═════ Study material

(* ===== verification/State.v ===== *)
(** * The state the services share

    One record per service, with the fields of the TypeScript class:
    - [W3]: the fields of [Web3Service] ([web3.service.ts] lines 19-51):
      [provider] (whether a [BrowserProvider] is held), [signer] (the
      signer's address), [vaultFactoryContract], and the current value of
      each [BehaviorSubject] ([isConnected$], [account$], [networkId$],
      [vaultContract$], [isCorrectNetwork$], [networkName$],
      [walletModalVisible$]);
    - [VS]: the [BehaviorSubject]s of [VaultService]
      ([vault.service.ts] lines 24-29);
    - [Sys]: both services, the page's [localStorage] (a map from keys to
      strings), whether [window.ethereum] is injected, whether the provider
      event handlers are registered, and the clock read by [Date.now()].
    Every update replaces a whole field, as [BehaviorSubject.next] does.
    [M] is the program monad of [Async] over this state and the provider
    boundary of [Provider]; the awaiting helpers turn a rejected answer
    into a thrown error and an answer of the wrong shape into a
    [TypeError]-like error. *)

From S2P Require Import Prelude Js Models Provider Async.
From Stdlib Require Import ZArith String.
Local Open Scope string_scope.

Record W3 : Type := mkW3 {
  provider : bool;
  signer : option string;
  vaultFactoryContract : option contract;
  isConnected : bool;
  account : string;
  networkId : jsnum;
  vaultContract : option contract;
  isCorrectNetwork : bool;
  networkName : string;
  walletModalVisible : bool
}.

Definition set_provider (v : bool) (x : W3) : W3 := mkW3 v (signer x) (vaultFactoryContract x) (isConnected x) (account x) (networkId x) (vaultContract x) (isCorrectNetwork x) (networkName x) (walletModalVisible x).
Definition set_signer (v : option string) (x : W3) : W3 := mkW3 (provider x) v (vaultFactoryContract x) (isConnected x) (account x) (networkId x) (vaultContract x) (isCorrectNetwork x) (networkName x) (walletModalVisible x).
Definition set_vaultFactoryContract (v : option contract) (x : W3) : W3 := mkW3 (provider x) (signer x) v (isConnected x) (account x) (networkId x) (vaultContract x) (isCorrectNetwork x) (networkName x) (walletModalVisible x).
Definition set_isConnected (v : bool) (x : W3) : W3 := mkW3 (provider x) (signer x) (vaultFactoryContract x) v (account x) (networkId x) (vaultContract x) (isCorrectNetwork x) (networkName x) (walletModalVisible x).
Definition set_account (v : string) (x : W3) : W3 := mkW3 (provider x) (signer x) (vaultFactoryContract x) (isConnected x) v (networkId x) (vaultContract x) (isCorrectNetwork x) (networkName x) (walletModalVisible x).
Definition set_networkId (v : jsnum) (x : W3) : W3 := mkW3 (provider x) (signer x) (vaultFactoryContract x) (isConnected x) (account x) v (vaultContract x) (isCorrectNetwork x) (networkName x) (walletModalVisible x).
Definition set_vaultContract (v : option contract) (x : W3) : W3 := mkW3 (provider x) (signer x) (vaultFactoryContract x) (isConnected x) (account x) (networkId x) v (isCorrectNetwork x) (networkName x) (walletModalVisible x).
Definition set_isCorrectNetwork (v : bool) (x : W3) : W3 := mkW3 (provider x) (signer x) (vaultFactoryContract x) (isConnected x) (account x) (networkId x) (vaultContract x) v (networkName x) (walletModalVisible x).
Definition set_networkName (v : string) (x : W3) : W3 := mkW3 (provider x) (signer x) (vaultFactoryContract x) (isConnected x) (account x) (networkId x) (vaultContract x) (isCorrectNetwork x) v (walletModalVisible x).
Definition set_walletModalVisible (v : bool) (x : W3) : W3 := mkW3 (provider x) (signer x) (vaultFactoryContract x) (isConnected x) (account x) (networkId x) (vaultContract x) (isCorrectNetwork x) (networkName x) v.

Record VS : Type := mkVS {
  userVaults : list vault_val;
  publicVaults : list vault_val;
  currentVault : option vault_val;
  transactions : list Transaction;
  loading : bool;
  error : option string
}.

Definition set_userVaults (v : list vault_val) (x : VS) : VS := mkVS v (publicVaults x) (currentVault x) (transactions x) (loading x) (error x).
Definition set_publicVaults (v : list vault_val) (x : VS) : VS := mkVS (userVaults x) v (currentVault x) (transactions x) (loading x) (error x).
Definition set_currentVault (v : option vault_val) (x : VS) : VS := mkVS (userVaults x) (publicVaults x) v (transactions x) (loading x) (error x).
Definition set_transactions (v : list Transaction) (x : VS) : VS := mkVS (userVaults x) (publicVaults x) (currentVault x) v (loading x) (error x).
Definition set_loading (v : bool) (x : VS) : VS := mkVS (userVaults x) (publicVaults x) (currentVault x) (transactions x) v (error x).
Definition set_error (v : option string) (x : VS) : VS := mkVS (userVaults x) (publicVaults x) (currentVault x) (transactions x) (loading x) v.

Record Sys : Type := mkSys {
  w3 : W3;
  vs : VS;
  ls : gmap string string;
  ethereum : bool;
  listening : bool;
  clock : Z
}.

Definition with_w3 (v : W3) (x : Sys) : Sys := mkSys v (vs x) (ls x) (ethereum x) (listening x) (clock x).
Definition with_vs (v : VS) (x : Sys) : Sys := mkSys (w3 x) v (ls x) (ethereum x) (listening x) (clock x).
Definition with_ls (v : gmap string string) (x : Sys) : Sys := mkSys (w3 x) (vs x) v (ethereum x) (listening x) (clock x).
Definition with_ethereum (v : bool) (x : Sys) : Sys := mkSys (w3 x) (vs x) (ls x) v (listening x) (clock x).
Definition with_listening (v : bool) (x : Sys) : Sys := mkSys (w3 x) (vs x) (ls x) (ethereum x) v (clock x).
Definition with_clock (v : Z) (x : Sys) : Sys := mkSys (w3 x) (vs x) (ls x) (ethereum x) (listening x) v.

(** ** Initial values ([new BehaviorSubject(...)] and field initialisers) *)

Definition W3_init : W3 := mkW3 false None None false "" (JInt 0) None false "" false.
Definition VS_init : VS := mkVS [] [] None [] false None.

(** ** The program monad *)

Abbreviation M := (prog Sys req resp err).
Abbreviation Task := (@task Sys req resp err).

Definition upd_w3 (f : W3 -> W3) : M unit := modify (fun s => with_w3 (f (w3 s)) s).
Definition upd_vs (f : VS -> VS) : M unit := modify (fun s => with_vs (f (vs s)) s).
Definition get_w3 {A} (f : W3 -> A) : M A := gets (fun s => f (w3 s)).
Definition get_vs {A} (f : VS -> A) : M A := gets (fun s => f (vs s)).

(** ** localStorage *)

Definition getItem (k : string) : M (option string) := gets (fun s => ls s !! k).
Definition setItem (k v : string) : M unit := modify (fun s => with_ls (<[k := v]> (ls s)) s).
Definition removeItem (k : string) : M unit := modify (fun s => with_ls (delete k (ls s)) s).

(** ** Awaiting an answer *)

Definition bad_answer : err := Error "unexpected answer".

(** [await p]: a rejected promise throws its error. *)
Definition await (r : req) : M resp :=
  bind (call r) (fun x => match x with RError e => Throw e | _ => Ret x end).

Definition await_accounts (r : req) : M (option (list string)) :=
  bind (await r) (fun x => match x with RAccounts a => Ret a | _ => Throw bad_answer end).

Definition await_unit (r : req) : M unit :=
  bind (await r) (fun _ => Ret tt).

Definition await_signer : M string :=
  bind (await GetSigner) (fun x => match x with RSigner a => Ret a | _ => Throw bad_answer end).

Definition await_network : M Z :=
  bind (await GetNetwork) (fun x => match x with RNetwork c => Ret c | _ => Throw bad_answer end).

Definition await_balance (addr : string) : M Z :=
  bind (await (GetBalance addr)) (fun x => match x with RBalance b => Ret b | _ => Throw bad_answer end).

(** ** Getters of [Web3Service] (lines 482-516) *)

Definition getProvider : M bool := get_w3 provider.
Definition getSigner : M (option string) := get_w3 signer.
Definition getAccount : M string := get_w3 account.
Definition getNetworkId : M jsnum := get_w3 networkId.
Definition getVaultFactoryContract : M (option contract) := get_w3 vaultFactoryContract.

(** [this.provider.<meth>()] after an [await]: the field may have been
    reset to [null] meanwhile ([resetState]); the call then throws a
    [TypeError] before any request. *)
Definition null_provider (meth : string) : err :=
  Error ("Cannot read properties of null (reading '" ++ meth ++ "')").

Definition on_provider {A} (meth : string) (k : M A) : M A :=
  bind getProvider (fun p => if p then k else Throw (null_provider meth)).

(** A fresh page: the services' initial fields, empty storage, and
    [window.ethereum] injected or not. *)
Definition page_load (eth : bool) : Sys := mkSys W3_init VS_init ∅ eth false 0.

══════════
═════ Study material

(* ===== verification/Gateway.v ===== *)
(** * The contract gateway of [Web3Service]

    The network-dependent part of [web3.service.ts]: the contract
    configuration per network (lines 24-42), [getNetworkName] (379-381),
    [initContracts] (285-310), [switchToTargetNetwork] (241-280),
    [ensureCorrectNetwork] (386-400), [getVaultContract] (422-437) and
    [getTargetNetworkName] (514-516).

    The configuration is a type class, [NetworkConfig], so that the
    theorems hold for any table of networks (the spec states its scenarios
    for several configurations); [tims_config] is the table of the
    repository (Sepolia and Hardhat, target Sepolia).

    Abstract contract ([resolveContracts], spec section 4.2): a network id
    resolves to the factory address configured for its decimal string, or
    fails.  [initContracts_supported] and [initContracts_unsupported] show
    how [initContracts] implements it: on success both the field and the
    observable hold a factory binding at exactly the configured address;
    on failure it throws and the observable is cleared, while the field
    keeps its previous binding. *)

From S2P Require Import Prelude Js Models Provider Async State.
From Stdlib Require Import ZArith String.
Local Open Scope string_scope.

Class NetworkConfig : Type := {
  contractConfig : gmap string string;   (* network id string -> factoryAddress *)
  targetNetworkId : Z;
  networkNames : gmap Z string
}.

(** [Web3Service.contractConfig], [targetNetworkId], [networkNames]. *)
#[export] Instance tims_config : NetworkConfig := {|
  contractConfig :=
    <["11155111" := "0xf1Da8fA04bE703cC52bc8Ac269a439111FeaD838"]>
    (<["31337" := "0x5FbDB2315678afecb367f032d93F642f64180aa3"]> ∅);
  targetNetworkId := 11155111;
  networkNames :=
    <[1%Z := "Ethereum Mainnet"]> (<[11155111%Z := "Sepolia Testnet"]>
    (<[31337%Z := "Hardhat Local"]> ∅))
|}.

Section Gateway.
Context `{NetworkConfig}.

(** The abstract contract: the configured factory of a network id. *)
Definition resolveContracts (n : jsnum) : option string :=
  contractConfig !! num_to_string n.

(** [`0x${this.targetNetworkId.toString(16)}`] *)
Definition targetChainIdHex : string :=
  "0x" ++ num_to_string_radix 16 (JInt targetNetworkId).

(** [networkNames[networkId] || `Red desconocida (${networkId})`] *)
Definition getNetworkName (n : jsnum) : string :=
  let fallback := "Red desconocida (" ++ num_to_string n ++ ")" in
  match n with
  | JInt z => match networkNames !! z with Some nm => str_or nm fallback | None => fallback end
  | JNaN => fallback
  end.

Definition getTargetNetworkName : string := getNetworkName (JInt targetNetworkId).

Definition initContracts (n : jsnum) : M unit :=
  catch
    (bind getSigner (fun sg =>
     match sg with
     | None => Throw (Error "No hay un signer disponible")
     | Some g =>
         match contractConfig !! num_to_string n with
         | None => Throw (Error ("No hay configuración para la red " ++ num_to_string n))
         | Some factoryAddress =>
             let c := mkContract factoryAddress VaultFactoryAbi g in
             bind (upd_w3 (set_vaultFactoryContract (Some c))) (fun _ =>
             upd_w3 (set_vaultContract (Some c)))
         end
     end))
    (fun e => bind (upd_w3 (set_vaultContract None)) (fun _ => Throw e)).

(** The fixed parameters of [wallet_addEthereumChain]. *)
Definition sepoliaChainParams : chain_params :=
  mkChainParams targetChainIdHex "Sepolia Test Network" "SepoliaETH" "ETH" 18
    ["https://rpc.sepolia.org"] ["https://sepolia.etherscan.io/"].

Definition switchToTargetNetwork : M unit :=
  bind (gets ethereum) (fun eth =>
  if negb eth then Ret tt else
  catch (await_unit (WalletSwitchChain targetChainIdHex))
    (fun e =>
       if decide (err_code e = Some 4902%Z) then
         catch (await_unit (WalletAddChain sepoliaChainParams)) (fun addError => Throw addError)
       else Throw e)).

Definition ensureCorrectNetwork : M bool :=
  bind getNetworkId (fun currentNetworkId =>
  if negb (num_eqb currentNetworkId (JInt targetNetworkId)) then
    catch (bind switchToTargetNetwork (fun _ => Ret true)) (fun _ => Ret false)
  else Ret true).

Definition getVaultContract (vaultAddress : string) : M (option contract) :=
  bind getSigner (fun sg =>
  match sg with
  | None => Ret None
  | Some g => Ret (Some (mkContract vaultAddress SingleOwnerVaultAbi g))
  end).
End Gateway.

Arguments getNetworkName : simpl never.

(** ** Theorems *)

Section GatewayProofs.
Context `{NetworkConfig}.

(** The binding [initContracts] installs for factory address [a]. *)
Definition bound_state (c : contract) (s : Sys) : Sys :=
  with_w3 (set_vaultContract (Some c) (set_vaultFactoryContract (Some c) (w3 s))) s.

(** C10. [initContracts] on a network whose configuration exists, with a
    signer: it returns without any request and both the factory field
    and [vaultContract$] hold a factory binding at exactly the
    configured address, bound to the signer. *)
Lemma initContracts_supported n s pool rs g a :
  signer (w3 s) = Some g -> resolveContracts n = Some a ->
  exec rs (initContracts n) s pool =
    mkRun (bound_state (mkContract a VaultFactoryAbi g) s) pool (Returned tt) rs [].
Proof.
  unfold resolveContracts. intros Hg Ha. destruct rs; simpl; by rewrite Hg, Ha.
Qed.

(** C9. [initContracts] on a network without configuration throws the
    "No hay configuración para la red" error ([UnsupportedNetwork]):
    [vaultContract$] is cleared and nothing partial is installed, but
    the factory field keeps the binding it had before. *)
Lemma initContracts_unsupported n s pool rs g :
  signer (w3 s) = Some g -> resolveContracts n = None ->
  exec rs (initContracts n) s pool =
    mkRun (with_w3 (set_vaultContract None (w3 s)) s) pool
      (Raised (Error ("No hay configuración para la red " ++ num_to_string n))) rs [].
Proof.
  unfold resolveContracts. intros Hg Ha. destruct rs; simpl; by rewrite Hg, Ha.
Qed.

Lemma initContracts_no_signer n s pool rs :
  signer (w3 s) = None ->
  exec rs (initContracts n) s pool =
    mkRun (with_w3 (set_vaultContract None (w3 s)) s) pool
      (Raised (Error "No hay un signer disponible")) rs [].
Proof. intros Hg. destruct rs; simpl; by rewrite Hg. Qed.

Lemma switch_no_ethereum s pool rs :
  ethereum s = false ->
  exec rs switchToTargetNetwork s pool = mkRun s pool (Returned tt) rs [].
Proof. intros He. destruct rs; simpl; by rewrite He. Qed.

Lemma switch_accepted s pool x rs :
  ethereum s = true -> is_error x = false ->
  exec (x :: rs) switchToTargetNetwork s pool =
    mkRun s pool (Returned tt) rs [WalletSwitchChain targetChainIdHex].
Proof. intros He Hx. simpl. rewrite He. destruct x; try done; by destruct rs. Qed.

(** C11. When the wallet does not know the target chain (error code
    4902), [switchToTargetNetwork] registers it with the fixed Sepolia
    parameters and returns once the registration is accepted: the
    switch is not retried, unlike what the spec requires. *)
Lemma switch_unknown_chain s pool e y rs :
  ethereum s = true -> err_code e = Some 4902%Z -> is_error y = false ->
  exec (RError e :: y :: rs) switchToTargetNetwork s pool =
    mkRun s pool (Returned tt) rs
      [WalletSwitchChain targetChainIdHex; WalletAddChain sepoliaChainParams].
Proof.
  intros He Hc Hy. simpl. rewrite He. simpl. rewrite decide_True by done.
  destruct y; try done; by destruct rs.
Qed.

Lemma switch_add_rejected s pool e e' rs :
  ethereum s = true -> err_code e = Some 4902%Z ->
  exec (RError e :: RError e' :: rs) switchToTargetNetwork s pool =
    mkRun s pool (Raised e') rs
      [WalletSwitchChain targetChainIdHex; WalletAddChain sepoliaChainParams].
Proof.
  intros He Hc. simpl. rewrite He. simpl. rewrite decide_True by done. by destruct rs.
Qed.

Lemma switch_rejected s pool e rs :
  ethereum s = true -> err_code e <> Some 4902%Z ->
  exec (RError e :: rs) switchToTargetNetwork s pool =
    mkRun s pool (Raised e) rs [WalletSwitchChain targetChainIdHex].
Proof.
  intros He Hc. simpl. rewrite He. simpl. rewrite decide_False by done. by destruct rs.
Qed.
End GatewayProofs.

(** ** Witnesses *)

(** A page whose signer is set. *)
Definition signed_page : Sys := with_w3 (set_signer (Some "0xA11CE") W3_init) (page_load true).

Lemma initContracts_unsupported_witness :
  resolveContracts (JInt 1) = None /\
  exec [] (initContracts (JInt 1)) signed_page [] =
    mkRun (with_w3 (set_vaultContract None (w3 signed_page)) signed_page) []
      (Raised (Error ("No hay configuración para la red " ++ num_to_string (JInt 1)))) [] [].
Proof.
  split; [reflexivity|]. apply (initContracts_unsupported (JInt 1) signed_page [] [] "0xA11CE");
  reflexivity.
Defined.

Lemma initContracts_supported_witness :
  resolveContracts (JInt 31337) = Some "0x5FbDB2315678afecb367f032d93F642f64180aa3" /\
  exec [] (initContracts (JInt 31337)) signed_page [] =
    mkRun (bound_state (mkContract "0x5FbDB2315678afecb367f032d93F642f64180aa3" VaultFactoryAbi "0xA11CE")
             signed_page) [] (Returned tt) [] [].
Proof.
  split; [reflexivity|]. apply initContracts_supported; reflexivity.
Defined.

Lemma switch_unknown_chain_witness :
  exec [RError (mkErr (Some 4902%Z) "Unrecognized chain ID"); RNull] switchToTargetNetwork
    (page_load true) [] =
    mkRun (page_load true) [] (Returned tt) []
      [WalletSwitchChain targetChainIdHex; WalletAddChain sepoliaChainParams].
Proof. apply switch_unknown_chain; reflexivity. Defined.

══════════

What is expected: Show each line of the material that includes the word "monad".

Task solution:
    [M] is the program monad of [Async] over this state and the provider
(** ** The program monad *)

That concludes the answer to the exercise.